This contradicts my earlier suspicion in https://github.com/dorssel/usbipd-win/issues/248#issuecomment-1030681671; instead it is now clear this is the MmUnlockPages during IRP completion, on line 1204 of VBoxUsbRt.cpp. From the code, it seems this can only be reached exactly once, after the IRP has indeed completed. There is a weird comment in the completion code:

       case ((USBD_STATUS)0xC0010000L): // USBD_STATUS_CANCELED - too bad usbdi.h and usb.h aren't consistent!
           /// @todo What the heck are we really supposed to do here?
           pUrbInfo->error = USBSUP_XFER_STALL;
           Status = STATUS_SUCCESS;
           break;

But this is in my opinion not related to the MDL lifetime. So, it looks like the MDL must have been wrong at creation time already. The MDL is created on line 1256, and that seems to be all correct. The only thing I can find wrong with the code is the PENDING part of the IRP. https://docs.microsoft.com/en-us/windows-hardware/drivers/ifs/example--simple-pass-through-dispatch-and-completion indicates that IoMarkIrpPending should not be called by the dispatcher, but instead conditionally by the completion routine.

What VBox does is:

What Microsoft says you should do:

The only other thing I can think of is resource limitation. Maybe there are too many queued/pending URBs for VBox. I don't really see a hard limit, but if there is one then going over that limit may corrupt the internal structures. A USB capture should show that...
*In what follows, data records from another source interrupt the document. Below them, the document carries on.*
(* ===== verification/Pipeline.v ===== *)
(** * The goroutines of a streaming request

    A streaming chat request runs three goroutines joined by two buffered
    channels: the reading goroutine of the adapter ([ChatCompletionStream] of
    openai.go, anthropic.go and google.go), the goroutine of
    [trackStreamHealth] (health_decorator.go), and the handler itself
    ([handleStream] of chat.go).  [Upstream.pump], [Retry.forward] and
    [Handlers.stream_loop] are these three loops run one after the other;
    here they run concurrently, as a transition system in which the client's
    context may end at any moment.

    A step of a goroutine is a function from the branch it takes to the next
    state ([adapter_step], [tracker_step], [handler_step]); [None] means that
    the goroutine blocks there.  Code between two operations on something
    shared (a channel, the context, the health record) is one step.  A send on
    or a close of a closed channel panics, which ends the process. *)

From S2P Require Import Prelude GoStrings Float64 Model Health Metrics Retry Registry.
From S2P Require Import Strategies RateLimit Config Router Auth Http Capture Middleware Handlers Upstream.
Local Open Scope nat_scope.

(** ** Buffered channels *)

Record chan (A : Type) := mkChan {
  ch_cap : nat;
  ch_buf : list A;
  ch_closed : bool;
}.
Arguments mkChan {A}.
Arguments ch_cap {A}.
Arguments ch_buf {A}.
Arguments ch_closed {A}.

Definition make_chan {A} (cap : nat) : chan A := mkChan cap [] false.

(** An operation on a channel blocks, panics, or succeeds. *)
Inductive chan_result (B : Type) := ChBlock | ChPanic | ChOk (b : B).
Arguments ChBlock {B}.
Arguments ChPanic {B}.
Arguments ChOk {B}.

Definition chan_send {A} (x : A) (c : chan A) : chan_result (chan A) :=
  if ch_closed c then ChPanic
  else if length (ch_buf c) <? ch_cap c then ChOk (mkChan (ch_cap c) (ch_buf c ++ [x]) false)
  else ChBlock.

(** A receive gives [None] when the channel is closed and empty. *)
Definition chan_recv {A} (c : chan A) : chan_result (option A * chan A) :=
  match ch_buf c with
  | x :: buf => ChOk (Some x, mkChan (ch_cap c) buf (ch_closed c))
  | [] => if ch_closed c then ChOk (None, c) else ChBlock
  end.

Definition chan_close {A} (c : chan A) : chan_result (chan A) :=
  if ch_closed c then ChPanic else ChOk (mkChan (ch_cap c) (ch_buf c) true).

(** [make(chan provider.StreamEvent, 8)], in all three adapters. *)
Definition streamBuffer : nat := 8.

(** ** The state *)

(** Where the adapter's goroutine is: at [scanner.Scan()] with these lines
    left, at the select before a line is handled, at the select that sends an
    event ([next] is where it goes on after the send; [None]: it returns), at
    the two deferred calls, or gone. *)
Inductive AdapterPc (St : Type) :=
| AdScan (st : St) (lines : list string)
| AdLine (st : St) (line : string) (lines : list string)
| AdSend (evt : StreamEvent) (next : option (St * list string))
| AdBodyClose
| AdClose
| AdExit.
Arguments AdScan {St}.
Arguments AdLine {St}.
Arguments AdSend {St}.
Arguments AdBodyClose {St}.
Arguments AdClose {St}.
Arguments AdExit {St}.

(** The goroutine of [trackStreamHealth]: at the receive of its range loop, at
    its select, after the loop, at the deferred close, or gone. *)
Inductive TrackerPc :=
| TrRange (sawError : bool) (lastStreamErr : option goerr)
| TrSend (evt : StreamEvent) (sawError : bool) (lastStreamErr : option goerr)
| TrRecord (sawError : bool) (lastStreamErr : option goerr)
| TrClose
| TrExit.

(** The handler: before it looks for a flusher, at the receive of its loop,
    with an event in hand, draining (without a flusher it returns after that),
    at the final test of the context, or gone. *)
Inductive HandlerPc :=
| HaHead
| HaRange
| HaEvent (evt : StreamEvent)
| HaDrain
| HaDrainReturn
| HaFinish
| HaExit.

(** [pp_ready] results of [scanner.Scan()] can be had without waiting (the
    lines the service has sent, and the end of its body), and [pp_coming] have
    not arrived: nothing but the client's leaving bounds the wait for them. *)
Record Pipe (St : Type) := mkPipe {
  pp_ctx : bool;
  pp_adapter : AdapterPc St;
  pp_body : bool;
  pp_ch : chan StreamEvent;
  pp_tracker : TrackerPc;
  pp_world : World;
  pp_out : chan StreamEvent;
  pp_handler : HandlerPc;
  pp_ops : list WOp;
  pp_obs : Obs;
  pp_panic : bool;
  pp_coming : nat;
  pp_ready : nat;
}.
Arguments mkPipe {St}.
Arguments pp_ctx {St}.
Arguments pp_adapter {St}.
Arguments pp_body {St}.
Arguments pp_ch {St}.
Arguments pp_tracker {St}.
Arguments pp_world {St}.
Arguments pp_out {St}.
Arguments pp_handler {St}.
Arguments pp_ops {St}.
Arguments pp_obs {St}.
Arguments pp_panic {St}.
Arguments pp_coming {St}.
Arguments pp_ready {St}.

Section Setters.
Context {St : Type}.
Implicit Types s : Pipe St.

Definition cancel s : Pipe St :=
  mkPipe true (pp_adapter s) (pp_body s) (pp_ch s) (pp_tracker s) (pp_world s) (pp_out s)
    (pp_handler s) (pp_ops s) (pp_obs s) (pp_panic s) (pp_coming s) (pp_ready s).

Definition crash s : Pipe St :=
  mkPipe (pp_ctx s) (pp_adapter s) (pp_body s) (pp_ch s) (pp_tracker s) (pp_world s) (pp_out s)
    (pp_handler s) (pp_ops s) (pp_obs s) true (pp_coming s) (pp_ready s).

Definition set_adapter (pc : AdapterPc St) (body : bool) (ch : chan StreamEvent) s : Pipe St :=
  mkPipe (pp_ctx s) pc body ch (pp_tracker s) (pp_world s) (pp_out s)
    (pp_handler s) (pp_ops s) (pp_obs s) (pp_panic s) (pp_coming s) (pp_ready s).

Definition set_tracker (pc : TrackerPc) (ch out : chan StreamEvent) (w : World) s : Pipe St :=
  mkPipe (pp_ctx s) (pp_adapter s) (pp_body s) ch pc w out
    (pp_handler s) (pp_ops s) (pp_obs s) (pp_panic s) (pp_coming s) (pp_ready s).

Definition set_handler (pc : HandlerPc) (out : chan StreamEvent) (ops : list WOp) (o : Obs) s : Pipe St :=
  mkPipe (pp_ctx s) (pp_adapter s) (pp_body s) (pp_ch s) (pp_tracker s) (pp_world s) out
    pc ops o (pp_panic s) (pp_coming s) (pp_ready s).

Definition set_feed (coming ready : nat) s : Pipe St :=
  mkPipe (pp_ctx s) (pp_adapter s) (pp_body s) (pp_ch s) (pp_tracker s) (pp_world s) (pp_out s)
    (pp_handler s) (pp_ops s) (pp_obs s) (pp_panic s) coming ready.
End Setters.

(** What a goroutine does at a point where it has a choice: [BMain] is the
    next statement or the communication of a select, [BDone] the branch
    [<-ctx.Done()]; once the context has ended, reads of the body may also
    fail with an error ([BBroken]), after the scanner has handed out what it
    had of the current line ([BPartial]). *)
Inductive Branch :=
| BMain
| BDone
| BBroken (e : goerr)
| BPartial (line : string).

Section Pipeline.
(** The adapter: how it handles a line, and the error it sends after the last
    line for each value of [scanner.Err()]. *)
Context {St : Type} (line_step : St → string → St * Act) (final : option goerr → option goerr).
(** The body: how it ends. *)
Context (scanErr : option goerr).
(** The health decorator: the provider, the start of the call and the time at
    which the outcome is recorded. *)
Context (h : HealthTrackingProvider) (start now : Z).
(** The handler: the codecs, its writer, the provider's name, the decision. *)
Context (encode : Payload → string) (marshal : option ChatCompletionChunk → option string).
Context (can_flush : bool) (name : string) (d : Decision).
Implicit Types s : Pipe St.

(** [sendErr] followed by the return: an error event is the last one. *)
Definition sendErr (e : goerr) : AdapterPc St := AdSend (fail_event e) None.

(** [return] after the loop: the error event of the end of the body, if any. *)
Definition after_scan (err : option goerr) : AdapterPc St :=
  match final err with
  | Some e => sendErr e
  | None => AdBodyClose
  end.

Definition handle_line (st : St) (line : string) (lines : list string) : AdapterPc St :=
  match line_step st line with
  | (st, ASkip) => AdScan st lines
  | (_, AReturn) => AdBodyClose
  | (st, ASend evt) => AdSend evt (Some (st, lines))
  | (_, AFail e) => sendErr e
  end.

Definition adapter_goto (pc : AdapterPc St) s : Pipe St := set_adapter pc (pp_body s) (pp_ch s) s.

(** A return of [scanner.Scan()], when there is something to return. *)
Definition scanned (pc : AdapterPc St) s : option (Pipe St) :=
  match pp_ready s with
  | S n => Some (adapter_goto pc (set_feed (pp_coming s) n s))
  | O => None
  end.

(** The goroutine of the adapter. *)
Definition adapter_step (b : Branch) s : option (Pipe St) :=
  match pp_adapter s, b with
  | AdScan st (line :: lines), BMain => scanned (AdLine st line lines) s
  | AdScan st [], BMain => scanned (after_scan scanErr) s
  | AdScan st (_ :: _), BPartial line =>
      if pp_ctx s then Some (adapter_goto (AdLine st line []) s) else None
  | AdScan st _, BBroken e =>
      if pp_ctx s then Some (adapter_goto (after_scan (Some e)) s) else None
  | AdLine st line lines, BMain =>
      Some (adapter_goto (if pp_ctx s then AdBodyClose else handle_line st line lines) s)
  | AdSend evt next, BMain =>
      match chan_send evt (pp_ch s) with
      | ChBlock => None
      | ChPanic => Some (crash s)
      | ChOk ch =>
          Some (set_adapter (match next with Some (st, lines) => AdScan st lines | None => AdBodyClose end)
                  (pp_body s) ch s)
      end
  | AdSend _ _, BDone => if pp_ctx s then Some (adapter_goto AdBodyClose s) else None
  | AdBodyClose, BMain => Some (set_adapter AdClose false (pp_ch s) s)
  | AdClose, BMain =>
      match chan_close (pp_ch s) with
      | ChOk ch => Some (set_adapter AdExit (pp_body s) ch s)
      | _ => Some (crash s)
      end
  | _, _ => None
  end.

(** [sawError] and [lastStreamErr] after an event. *)
Definition saw_event (evt : StreamEvent) (saw : bool) (last : option goerr) : bool * option goerr :=
  match Err evt with Some e => (true, Some e) | None => (saw, last) end.

Definition record_health (saw : bool) (last : option goerr) (w : World) : World :=
  if saw then recordHealthFailure h last start now w else recordHealthSuccess h start now w.

Definition tracker_goto (pc : TrackerPc) s : Pipe St :=
  set_tracker pc (pp_ch s) (pp_out s) (pp_world s) s.

(** The goroutine of [trackStreamHealth]. *)
Definition tracker_step (b : Branch) s : option (Pipe St) :=
  match pp_tracker s, b with
  | TrRange saw last, BMain =>
      match chan_recv (pp_ch s) with
      | ChOk (Some evt, ch) =>
          let '(saw, last) := saw_event evt saw last in
          Some (set_tracker (TrSend evt saw last) ch (pp_out s) (pp_world s) s)
      | ChOk (None, _) => Some (tracker_goto (TrRecord saw last) s)
      | _ => None
      end
  | TrSend evt saw last, BMain =>
      match chan_send evt (pp_out s) with
      | ChBlock => None
      | ChPanic => Some (crash s)
      | ChOk out => Some (set_tracker (TrRange saw last) (pp_ch s) out (pp_world s) s)
      end
  | TrSend _ _ _, BDone => if pp_ctx s then Some (tracker_goto TrClose s) else None
  | TrRecord saw last, BMain =>
      Some (set_tracker TrClose (pp_ch s) (pp_out s) (record_health saw last (pp_world s)) s)
  | TrClose, BMain =>
      match chan_close (pp_out s) with
      | ChOk out => Some (set_tracker TrExit (pp_ch s) out (pp_world s) s)
      | _ => Some (crash s)
      end
  | _, _ => None
  end.

Definition stream_head : list WOp :=
  [OSet "Content-Type" "text/event-stream"; OSet "Cache-Control" "no-cache";
   OSet "Connection" "keep-alive"] ++ setRoutingHeaders d.

Definition no_flusher : list WOp :=
  WriteError encode 500 "internal_error" "internal_error" "streaming not supported".

Definition handler_goto (pc : HandlerPc) (out : chan StreamEvent) s : Pipe St :=
  set_handler pc out (pp_ops s) (pp_obs s) s.

(** The body of the handler's loop. *)
Definition handle_event (evt : StreamEvent) s : Pipe St :=
  let drain o := set_handler HaDrain (pp_out s) (pp_ops s) o s in
  match Err evt with
  | Some e =>
      drain (log Warn "stream error from provider"
               [("error", AStr (err_Error e)); ("provider", AStr name)] (pp_obs s))
  | None =>
      match marshal (Chunk evt) with
      | None => drain (log Warn "failed to marshal chunk" [] (pp_obs s))
      | Some data =>
          set_handler HaRange (pp_out s) (pp_ops s ++ [OWrite (sse data); OFlush]) (pp_obs s) s
      end
  end.

(** The handler, from the point at which it has the channel. *)
Definition handler_step s : option (Pipe St) :=
  match pp_handler s with
  | HaHead =>
      Some (if can_flush then set_handler HaRange (pp_out s) (pp_ops s ++ stream_head) (pp_obs s) s
            else set_handler HaDrainReturn (pp_out s) (pp_ops s ++ no_flusher) (pp_obs s) s)
  | HaRange =>
      match chan_recv (pp_out s) with
      | ChOk (Some evt, out) => Some (handler_goto (HaEvent evt) out s)
      | ChOk (None, out) => Some (handler_goto HaFinish out s)
      | _ => None
      end
  | HaEvent evt => Some (handle_event evt s)
  | HaDrain =>
      match chan_recv (pp_out s) with
      | ChOk (Some _, out) => Some (handler_goto HaDrain out s)
      | ChOk (None, out) => Some (handler_goto HaFinish out s)
      | _ => None
      end
  | HaDrainReturn =>
      match chan_recv (pp_out s) with
      | ChOk (Some _, out) => Some (handler_goto HaDrainReturn out s)
      | ChOk (None, out) => Some (handler_goto HaExit out s)
      | _ => None
      end
  | HaFinish =>
      Some (set_handler HaExit (pp_out s)
              (pp_ops s ++ (if pp_ctx s then [] else [OWrite (sse "[DONE]"); OFlush])) (pp_obs s) s)
  | HaExit => None
  end.

(** ** Runs *)

(** The client leaves, something of the body arrives, or a goroutine moves. *)
Inductive Label :=
| LCancel
| LArrive
| LAdapter (b : Branch)
| LTracker (b : Branch)
| LHandler.

Definition pipe_next (l : Label) s : option (Pipe St) :=
  if pp_panic s then None
  else match l with
  | LCancel => if pp_ctx s then None else Some (cancel s)
  | LArrive => match pp_coming s with S n => Some (set_feed n (S (pp_ready s)) s) | O => None end
  | LAdapter b => adapter_step b s
  | LTracker b => tracker_step b s
  | LHandler => handler_step s
  end.

(** A run under a schedule. *)
Fixpoint pipe_run (sched : list Label) s : option (Pipe St) :=
  match sched with
  | [] => Some s
  | l :: sched => s ← pipe_next l s; pipe_run sched s
  end.

(** One step of anything, and one step of a goroutine. *)
Definition pipe_step s s' : Prop := ∃ l, pipe_next l s = Some s'.
Definition goroutine_step s s' : Prop := ∃ l, l ≠ LCancel ∧ l ≠ LArrive ∧ pipe_next l s = Some s'.

(** The three goroutines just after [handleStream] got its channel;
    [trackStreamHealth] makes its channel with the capacity of the one it
    reads. *)
Definition pipe_start (st : St) (lines : list string) (w : World) (o : Obs) : Pipe St :=
  let ch := make_chan streamBuffer in
  mkPipe false (AdScan st lines) true ch (TrRange false None) w (make_chan (ch_cap ch)) HaHead [] o false
    (S (length lines)) 0.
End Pipeline.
I'll pass this on to VirtualBox.

n-prat commented 2 years ago

Thanks for the quick response! I will do my best to follow up.

1. Are there any USB filter warnings reported for `usbipd list`?

No, not as for as I can see. usbipd_list

2. Is the device on a USB2 or USB3 port?

The stacktrace in my first message was on a USB3 port, and the captures at the end of this message are with a USB2 port.

3. Is the device itself USB3 capable?

Not sure; USB Device Tree Viewer says:

Device maximum Speed     : High-Speed
Device Connection Speed  : High-Speed

(It’s a phone, so I would not be surprised if it is only USB2?)

4. Are all the hubs in the chain to the device port using stock Microsoft drivers, or are there any vendor drivers involved?

Not sure, see USB Device Tree Viewer: usb2_tree usb3_tree Both tries were using the front panel ports of my desktop.

5. What is the Linux driver type when accessing the device (serial? storage? other?)

No idea. How can I know? Not sure if related but I am using adb directly; not MTP/PTP.

6. You are _writing_ to the device, correct? Or is it _reading_?

I used to think the problem was when writing b/c it happens as soon as Android Studio shows "install...". But when trying to reproduce I did manage to upload the 350MB library using adb push without issue.

7. Is your system in any way low on memory or low on other resources right before the crash?

Not really. The original stacktrace was probably around 90% memory use of the windows side, and around 50% on the WSL2 side. But when reproducing I did a drop_caches just after building and before starting to debug and I still got a BSOD. At the time of the crash Windows was around the 50-60% RAM used.

8. Can you try to grab a USB dump as described in https://github.com/dorssel/usbipd-win/wiki/Troubleshooting#usb-capture? I understand the crash itself will truncate/corrupt the dump, but hopefully the last few seconds before the crash may provide some information...

Here

Hope that helps. Tell my if you need anything else.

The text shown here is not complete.